Whilst 813 differentially expressed transcripts were found in responders between baseline and 3 months, no significant differences in gene expression were identified between responders and non-responders at 3 months. This is likely due to power and inter-patient differences in baseline gene expression levels. We also tested for correlation between change in transcript abundance and change in DAS28 and sub-components in the good-responder subgroup (Additional file 3: Figure S1–S4). In this unadjusted analysis, no significant p values were observed; however, the sample size was small. These analyses are based on good- and poor-EULAR response. Future studies should extend this analysis to include patients across the full spectrum of response, including intermediate responders, and analyse continuous measures of response, including the DAS28 composite score and its sub-components, as secondary outcomes.

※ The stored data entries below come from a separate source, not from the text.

(** The outcomes of the [try] block of a save: it completes with the new row
    at the end of the table, numbered past every id in use; or a database
    error stops it, before the commit with the table as it was, after the
    commit with the new row in place. *)
Lemma save_to_database_body_cases (username : string) (weight height bmi : value)
    (category timestamp : string) (w : world) :
  exists r w',
    save_to_database_body username weight height bmi category timestamp w = (r, w') /\
    ((exists se, r = Raise (Sqlite3Error se)) /\ table w' = table w \/
     exists pending,
       (r = Return true \/ exists se, r = Raise (Sqlite3Error se)) /\
       table w <> None /\
       table w' = Some (stored_rows w ++ [pending]) /\
       row_username pending = username /\
       row_id pending = Sqlite3.next_id (stored_rows w) /\
       Sqlite3.real_column weight = Some (row_weight pending) /\
       Sqlite3.real_column height = Some (row_height pending) /\
       Sqlite3.real_column bmi = Some (row_bmi pending) /\
       row_category pending = category /\
       row_timestamp pending = timestamp).
Proof.
  unfold save_to_database_body, Sqlite3.connect, Sqlite3.close.
  destruct (Sqlite3.driver_call w) as [[[] | e1] w1] eqn:H1.
  2: { rewrite (db_bind_raise _ _ _ _ _ H1). eexists _, _. split; [reflexivity | ].
       apply driver_call_eq in H1. destruct H1 as [Ht [H1 | [se H1]]];
         [discriminate | ]. injection H1 as ->. left. eauto. }
  rewrite (db_bind_step _ _ _ _ _ H1).
  apply driver_call_eq in H1. destruct H1 as [Ht1 _].
  destruct (Sqlite3.execute_insert username weight height bmi category timestamp w1)
    as [[pending | e2] w2] eqn:H2.
  2: { rewrite (db_bind_raise _ _ _ _ _ H2). eexists _, _. split; [reflexivity | ].
       apply execute_insert_raise in H2. destruct H2 as [Ht2 [se ->]].
       left. split; [eauto | congruence]. }
  rewrite (db_bind_step _ _ _ _ _ H2).
  apply execute_insert_return in H2.
  destruct H2 as (Ht2 & rows & Hrows & Hcol & Hcolh & Hcolb & Hu & Hcat & Hts & Hid).
  assert (stored_rows w2 = stored_rows w /\ rows = stored_rows w) as [Hs ->].
  { unfold stored_rows. rewrite Ht2, <- Ht1, Hrows. auto. }
  destruct (Sqlite3.commit_insert pending w2) as [[[] | e3] w3] eqn:H3.
  2: { rewrite (db_bind_raise _ _ _ _ _ H3). eexists _, _. split; [reflexivity | ].
       pose proof (commit_insert_raise _ _ _ _ H3) as Ht3.
       unfold Sqlite3.commit_insert, Sqlite3.commit in H3.
       destruct (Sqlite3.driver_call w2) as [[[] | e] w2'] eqn:Hc.
       - rewrite (db_bind_step _ _ _ _ _ Hc) in H3. discriminate.
       - rewrite (db_bind_raise _ _ _ _ _ Hc) in H3. injection H3 as <- _.
         apply driver_call_eq in Hc. destruct Hc as [_ [Hc | [se Hc]]];
           [discriminate | ]. injection Hc as ->.
         left. split; [eauto | congruence]. }
  rewrite (db_bind_step _ _ _ _ _ H3).
  apply commit_insert_return in H3. rewrite Hs in H3.
  assert (table w <> None) as Hsome by congruence.
  destruct (Sqlite3.driver_call w3) as [[[] | e4] w4] eqn:H4.
  - rewrite (db_bind_step _ _ _ _ _ H4). eexists _, _. split; [reflexivity | ].
    apply driver_call_eq in H4. destruct H4 as [Ht4 _].
    right. exists pending. repeat split; auto; congruence.
  - rewrite (db_bind_raise _ _ _ _ _ H4). eexists _, _. split; [reflexivity | ].
    apply driver_call_eq in H4. destruct H4 as [Ht4 [H4 | [se H4]]];
      [discriminate | ]. injection H4 as ->.
    right. exists pending. repeat split; eauto; congruence.
Qed.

We cannot exclude the possibility that other true associations were not detected in the replication phase of the study as the sample size was small, limiting power. Nonetheless, the findings support further testing of transcripts that have been independently replicated to develop a statistical model to stratify patients according to likely treatment response. Whilst the transcriptomic response was detected at 3 months, it is possible that changes in transcript levels could manifest much earlier. Furthermore, it will be important to test if these findings are specific to adalimumab response or generalise to other therapies licenced for use in RA. Future similar studies should therefore seek to collect samples at earlier time-points and from patients treated with other classes of therapy to address these important questions. Whilst the inclusion of the extremes of response phenotype in the current study maximised the power to detect associations, the inclusion of intermediate DAS28 responders in future studies will be necessary to allow an estimation of the predictive ability of the biomarker panel with DAS28 response across the full spectrum of response.

Conclusions

This study has discovered biomarkers that could potentially be used to identify patients destined not to respond adequately to adalimumab treatment at an early stage and to support treat-to-target approaches. Whilst patients can be withdrawn from a therapy according to a limited change in DAS28 at 3 months, in reality, many patients remain on ineffective treatment for longer periods. Biomarkers could therefore aid clinical decisions to rapidly switch non-responder patients at 3 months or earlier to an alternative therapy. Much larger studies are now needed to test the utility of the identified biomarkers as a classifier of future response.